Common MisconceptionThe organism on the 'left' or 'bottom' of a cladogram is more primitive or ancestral.

What to Teach Instead

Position on a cladogram reflects branching order, not a hierarchy from primitive to advanced. Any two taxa equidistant from the root are equally derived relative to that root. Demonstrating that a clade can be rotated around any node without changing the tree's meaning helps students see that left/right position is arbitrary.

Common MisconceptionA cladogram and a phylogenetic tree are completely different types of diagrams.

What to Teach Instead

A cladogram is a specific type of phylogenetic tree that shows branching pattern only, without implying information about time, rate of change, or absolute amount of evolutionary divergence. When students label both the nodes and the shared derived characters together, they see how the cladogram is embedded within the broader phylogenetic framework.

Active Learning Ideas

See all activities

Real-World Connections

  • Paleontologists use phylogenetic trees to reconstruct the evolutionary history of extinct organisms, like dinosaurs, by analyzing fossilized bone structures and comparing them to modern animals to understand their lineage and relationships.
  • Medical researchers construct phylogenetic trees of viruses, such as influenza or SARS-CoV-2, using genetic sequences to track the spread of disease, identify new variants, and develop effective vaccines and treatments.
  • Conservation biologists employ phylogenetic analyses to understand the evolutionary distinctiveness of endangered species, helping to prioritize conservation efforts by identifying unique lineages that are crucial for maintaining biodiversity.

Assessment Ideas

Quick Check

Provide students with a simple cladogram showing relationships between four fictional organisms (A, B, C, D) and a list of derived characters. Ask: 'Which organism is most closely related to organism C? What is the most recent common ancestor of organisms A and B? What derived character is unique to organism D?'

Discussion Prompt

Present students with two different phylogenetic trees for the same set of organisms, one based on morphological data and the other on DNA sequence data. Ask: 'What are the advantages and disadvantages of using each type of data for constructing evolutionary trees? Under what circumstances might one type of data be more reliable than the other?'

Exit Ticket

Give each student a small character matrix for three hypothetical species and three traits. Instruct them to draw a simple cladogram that best represents the relationships based on the matrix. Ask them to write one sentence explaining why they placed two species together as sister taxa.
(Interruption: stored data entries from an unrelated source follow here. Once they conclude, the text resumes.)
(** [zeus_watchdog::TopicStatus] and [zeus_watchdog::TopicArray] *)
Record TopicStatus : Type := mkTopicStatus { ts_name : string; ts_status : bool }.
Record TopicArray (Time : Type) : Type :=
  mkTopicArray { header_stamp : Time; statuses : list TopicStatus }.
Arguments mkTopicArray {Time}.
Arguments header_stamp {Time}.
Arguments statuses {Time}.

(** ** ZeusWatchdog *)

Module ZeusWatchdog.
Section WithRos.

Variable Time : Type.

(** The private parameter server, one lookup per type that
    [getParam] is called at: [None] when [getParam] returns [false]. *)
Record ParamServer : Type := mkParams {
  getParam_int : string -> option Z;
  getParam_float : string -> option F32.t;
  getParam_bool : string -> option bool;
  getParam_string : string -> option string
}.

(** The members of the node, the messages published on each of its
    topics (oldest first) and the lines it logged. *)
Record t : Type := mk {
  nb_of_topics_ : Z;
  rate_ : F32.t;
  topic_list_ : list (TopicMonitor.t Time);
  status_ : bool;
  cmd_vel_pub_ : list geometry_msgs.Twist;
  status_pub_ : list bool;
  info_pub_ : list (TopicArray Time);
  ros_fatal : list string;
  ros_info : list string
}.

Definition set_nb_of_topics (n : Z) (w : t) : t :=
  {| nb_of_topics_ := n; rate_ := rate_ w; topic_list_ := topic_list_ w;
     status_ := status_ w; cmd_vel_pub_ := cmd_vel_pub_ w;
     status_pub_ := status_pub_ w; info_pub_ := info_pub_ w;
     ros_fatal := ros_fatal w; ros_info := ros_info w |}.

Definition set_rate (r : F32.t) (w : t) : t :=
  {| nb_of_topics_ := nb_of_topics_ w; rate_ := r; topic_list_ := topic_list_ w;
     status_ := status_ w; cmd_vel_pub_ := cmd_vel_pub_ w;
     status_pub_ := status_pub_ w; info_pub_ := info_pub_ w;
     ros_fatal := ros_fatal w; ros_info := ros_info w |}.

Definition push_topic (m : TopicMonitor.t Time) (w : t) : t :=
  {| nb_of_topics_ := nb_of_topics_ w; rate_ := rate_ w;
     topic_list_ := topic_list_ w ++ [m];
     status_ := status_ w; cmd_vel_pub_ := cmd_vel_pub_ w;
     status_pub_ := status_pub_ w; info_pub_ := info_pub_ w;
     ros_fatal := ros_fatal w; ros_info := ros_info w |}.

Definition set_status (b : bool) (w : t) : t :=
  {| nb_of_topics_ := nb_of_topics_ w; rate_ := rate_ w;
     topic_list_ := topic_list_ w;
     status_ := b; cmd_vel_pub_ := cmd_vel_pub_ w;
     status_pub_ := status_pub_ w; info_pub_ := info_pub_ w;
     ros_fatal := ros_fatal w; ros_info := ros_info w |}.

Definition publish_cmd_vel (msg : geometry_msgs.Twist) (w : t) : t :=
  {| nb_of_topics_ := nb_of_topics_ w; rate_ := rate_ w;
     topic_list_ := topic_list_ w;
     status_ := status_ w; cmd_vel_pub_ := cmd_vel_pub_ w ++ [msg];
     status_pub_ := status_pub_ w; info_pub_ := info_pub_ w;
     ros_fatal := ros_fatal w; ros_info := ros_info w |}.

Definition publish_status (msg : bool) (w : t) : t :=
  {| nb_of_topics_ := nb_of_topics_ w; rate_ := rate_ w;
     topic_list_ := topic_list_ w;
     status_ := status_ w; cmd_vel_pub_ := cmd_vel_pub_ w;
     status_pub_ := status_pub_ w ++ [msg]; info_pub_ := info_pub_ w;
     ros_fatal := ros_fatal w; ros_info := ros_info w |}.

Definition publish_info (msg : TopicArray Time) (w : t) : t :=
  {| nb_of_topics_ := nb_of_topics_ w; rate_ := rate_ w;
     topic_list_ := topic_list_ w;
     status_ := status_ w; cmd_vel_pub_ := cmd_vel_pub_ w;
     status_pub_ := status_pub_ w; info_pub_ := info_pub_ w ++ [msg];
     ros_fatal := ros_fatal w; ros_info := ros_info w |}.

Definition log_fatal (line : string) (w : t) : t :=
  {| nb_of_topics_ := nb_of_topics_ w; rate_ := rate_ w;
     topic_list_ := topic_list_ w;
     status_ := status_ w; cmd_vel_pub_ := cmd_vel_pub_ w;
     status_pub_ := status_pub_ w; info_pub_ := info_pub_ w;
     ros_fatal := ros_fatal w ++ [line]; ros_info := ros_info w |}.

Definition log_info (line : string) (w : t) : t :=
  {| nb_of_topics_ := nb_of_topics_ w; rate_ := rate_ w;
     topic_list_ := topic_list_ w;
     status_ := status_ w; cmd_vel_pub_ := cmd_vel_pub_ w;
     status_pub_ := status_pub_ w; info_pub_ := info_pub_ w;
     ros_fatal := ros_fatal w; ros_info := ros_info w ++ [line] |}.

(** [std::to_string] of an [int] *)
Definition to_string (i : Z) : string := NilZero.string_of_int (Z.to_int i).

(** ["topic_" + std::to_string(i+1)] *)
Definition topic_id (i : Z) : string := "topic_" +:+ to_string (i + 1).

(** What a call of the [bool] function amounts to.  [Returned b w] is a
    [return b;] that leaves the node as [w].  [Undefined] is control
    reaching the closing brace: the function has no [return] there, and
    flowing off the end of a function that returns a value is undefined
    behaviour, so nothing is said of the value handed back, of the node,
    or of what the program does from there on. *)
Inductive result : Type :=
| Returned (b : bool) (w : t)
| Undefined.

(** One turn of the loop "retrieve all topics".  [uninit i] is the
    uninitialised [status_] of the monitor that turn [i] creates.
    [inl w'] is the [return false;] of the turn, [inr w'] its normal
    end.  What the turn writes to [std::cout] is left out. *)
Definition retrieve_topic (ps : ParamServer) (uninit : Z -> bool) (i : Z)
    (w : t) : t + t :=
  let id := topic_id i in
  match getParam_string ps (id +:+ "/name"),
        getParam_string ps (id +:+ "/topic_name"),
        getParam_float ps (id +:+ "/min_freq"),
        getParam_bool ps (id +:+ "/use_average"),
        getParam_float ps (id +:+ "/monitoring_rate") with
  | Some name, Some topic_name, Some min_freq, Some use_average,
    Some monitoring_rate =>
      inr (push_topic
             (TopicMonitor.new Time (uninit i) name topic_name min_freq
                use_average monitoring_rate) w)
  | _, _, _, _, _ =>
      inl (log_fatal ("One or more parameter for " +:+ id +:+ " is missing") w)
  end.

(** [for(int i=0; i<nb_of_topics_; i++)], with [remaining] turns to go
    from index [i].  A turn that misses a parameter returns false; when
    no turn is left the loop ends and control reaches the closing brace
    of the function. *)
Fixpoint retrieve_topics (ps : ParamServer) (uninit : Z -> bool)
    (remaining : nat) (i : Z) (w : t) : result :=
  match remaining with
  | O => Undefined
  | S remaining' =>
      match retrieve_topic ps uninit i w with
      | inl w' => Returned false w'
      | inr w' => retrieve_topics ps uninit remaining' (i + 1) w'
      end
  end.

(** The statements of [createTopicMonitors] that precede the loop: the
    two global parameters are looked up and stored.  [inl w'] is a
    [return false;], [inr w'] is control arriving at the loop. *)
Definition global_parameters (ps : ParamServer) (w : t) : t + t :=
  match getParam_int ps "nb_of_topics" with
  | None => inl (log_fatal "Missing nb_of_topics parameter" w)
  | Some nb =>
      let w := set_nb_of_topics nb w in
      match getParam_float ps "rate" with
      | None => inl (log_fatal "Missing rate parameter" w)
      | Some rate =>
          let w := set_rate rate w in
          inr (log_info ("Monitoring " +:+ to_string nb +:+ " topics") w)
      end
  end.

(** the number of turns of the loop [for(int i=0; i<nb_of_topics_; i++)] *)
Definition turns (w : t) : nat := Z.to_nat (nb_of_topics_ w).

(** [ZeusWatchdog::createTopicMonitors] *)
Definition createTopicMonitors (ps : ParamServer) (uninit : Z -> bool)
    (w : t) : result :=
  match global_parameters ps w with
  | inl w' => Returned false w'
  | inr w' => retrieve_topics ps uninit (turns w') 0 w'
  end.

(** [ZeusWatchdog::ZeusWatchdog]: [nb0], [rate0] and [status0] are the
    values the uninitialised members happen to hold; the value that
    [createTopicMonitors()] returns is dropped.  There is no constructed
    node to speak of when that call has undefined behaviour. *)
Definition new (ps : ParamServer) (uninit : Z -> bool) (nb0 : Z)
    (rate0 : F32.t) (status0 : bool) : option t :=
  match createTopicMonitors ps uninit
          {| nb_of_topics_ := nb0; rate_ := rate0; topic_list_ := [];
             status_ := status0; cmd_vel_pub_ := []; status_pub_ := [];
             info_pub_ := []; ros_fatal := []; ros_info := [] |} with
  | Returned _ w => Some w
  | Undefined => None
  end.

(** [ZeusWatchdog::getNbOfTopics] *)
Definition getNbOfTopics (w : t) : Z := nb_of_topics_ w.

(** The range-[for] of [ZeusWatchdog::run]: [status] is [status_] and
    [arr] is [topic_array_msg.status]. *)
Fixpoint collect (l : list (TopicMonitor.t Time)) (status : bool)
    (arr : list TopicStatus) : bool * list TopicStatus :=
  match l with
  | [] => (status, arr)
  | m :: l' =>
      let topic_status_msg :=
        {| ts_name := TopicMonitor.getName m;
           ts_status := TopicMonitor.getStatus m |} in
      let arr := arr ++ [topic_status_msg] in
      let status :=
        if Bool.eqb (TopicMonitor.getStatus m) false then false else status in
      collect l' status arr
  end.

(** One pass of the [while] loop of [ZeusWatchdog::run]; [now] is
    [ros::Time::now()]. *)
Definition run_cycle (now : Time) (w : t) : t :=
  let '(status, arr) := collect (topic_list_ w) true [] in
  let w := set_status status w in
  let status_msg := status_ w in
  let topic_array_msg := {| header_stamp := now; statuses := arr |} in
  publish_info topic_array_msg (publish_status status_msg w).

(** [ZeusWatchdog::cmdVelCB] *)
Definition cmdVelCB (msg : geometry_msgs.Twist) (w : t) : t :=
  if Bool.eqb (status_ w) true
  then publish_cmd_vel msg w
  else publish_cmd_vel geometry_msgs.Twist_new w.

(** [main] up to the end of the first pass of [run()]: the node is
    constructed, then [run()] is entered whatever [createTopicMonitors]
    returned. *)
Definition main (ps : ParamServer) (uninit : Z -> bool) (nb0 : Z)
    (rate0 : F32.t) (status0 : bool) (now : Time) : option t :=
  match new ps uninit nb0 rate0 status0 with
  | Some w => Some (run_cycle now w)
  | None => None
  end.

(** *** Vocabulary of the properties *)

(** the entry of one monitor in the published report *)
Definition report (m : TopicMonitor.t Time) : TopicStatus :=
  {| ts_name := TopicMonitor.getName m;
     ts_status := TopicMonitor.getStatus m |}.

(** the five parameters of topic [i+1] are present *)
Definition topic_complete (ps : ParamServer) (i : Z) : bool :=
  let id := topic_id i in
  bool_decide (is_Some (getParam_string ps (id +:+ "/name")))
  && bool_decide (is_Some (getParam_string ps (id +:+ "/topic_name")))
  && bool_decide (is_Some (getParam_float ps (id +:+ "/min_freq")))
  && bool_decide (is_Some (getParam_bool ps (id +:+ "/use_average")))
  && bool_decide (is_Some (getParam_float ps (id +:+ "/monitoring_rate"))).

(** the parameters of the [n] topics from index [i] on are present *)
Fixpoint topics_complete (ps : ParamServer) (n : nat) (i : Z) : bool :=
  match n with
  | O => true
  | S n' => topic_complete ps i && topics_complete ps n' (i + 1)
  end.

(** every required parameter is present: [nb_of_topics], [rate] and the
    five parameters of each of the [nb_of_topics] topics *)
Definition config_complete (ps : ParamServer) : bool :=
  match getParam_int ps "nb_of_topics", getParam_float ps "rate" with
  | Some nb, Some _ => topics_complete ps (Z.to_nat nb) 0
  | _, _ => false
  end.

End WithRos.

Arguments nb_of_topics_ {Time}.
Arguments rate_ {Time}.
Arguments topic_list_ {Time}.
Arguments status_ {Time}.
Arguments cmd_vel_pub_ {Time}.
Arguments status_pub_ {Time}.
Arguments info_pub_ {Time}.
Arguments ros_fatal {Time}.
Arguments ros_info {Time}.
Arguments set_status {Time}.
Arguments cmdVelCB {Time}.
Arguments run_cycle {Time}.
Arguments collect {Time}.
Arguments getNbOfTopics {Time}.
Arguments report {Time}.
Arguments Returned {Time}.
Arguments Undefined {Time}.
Arguments turns {Time}.

End ZeusWatchdog.

(** ** roscpp's time arithmetic and a parameter server, for concrete runs *)

Module Ros.
(** [ros::Time]: seconds and nanoseconds since the epoch. *)
Record Time : Type := mkTime { sec : Z; nsec : Z }.

Definition toNSec (t : Time) : Z := sec t * 1000000000 + nsec t.

(** the [double] nearest to [1e-9] *)
Definition nano : F64.t :=
  Eval vm_compute in F64.div (F64.of_Z 1) (F64.of_Z 1000000000).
Frequently Asked Questions

How do you read a phylogenetic tree?
Each branch tip represents a taxon (species or group). Each internal node is the hypothetical common ancestor of the taxa that branch from it. Two taxa that share a more recent node are more closely related than two taxa that share an older node. The root of the tree represents the most ancient common ancestor of all organisms shown in the diagram.
What is a shared derived character in a cladogram?
A shared derived character, or synapomorphy, is a trait that arose in a common ancestor and is inherited by all its descendants. The amniotic egg is a derived character shared by reptiles, birds, and mammals, grouping them in the clade Amniota. Ancestral characters shared by all organisms in a study (like having cells) do not help define subgroups and are not used in cladogram construction.
How does molecular data change phylogenetic trees?
DNA and protein sequence comparisons provide far more data points than morphology alone and can resolve relationships that fossil or anatomical evidence cannot. Molecular data famously moved whales into the artiodactyl clade alongside hippos, overturning older morphology-based trees. More independent data sources generally increase confidence in the inferred tree topology.
How can active learning help students build and interpret cladograms?
Constructing a cladogram from a character matrix gives students direct experience with the logical decisions behind every branch point. Students who build their own trees understand why the outgroup matters, why shared derived characters define clades, and how to resolve conflicts in the data, rather than treating the finished diagram as a picture to memorize.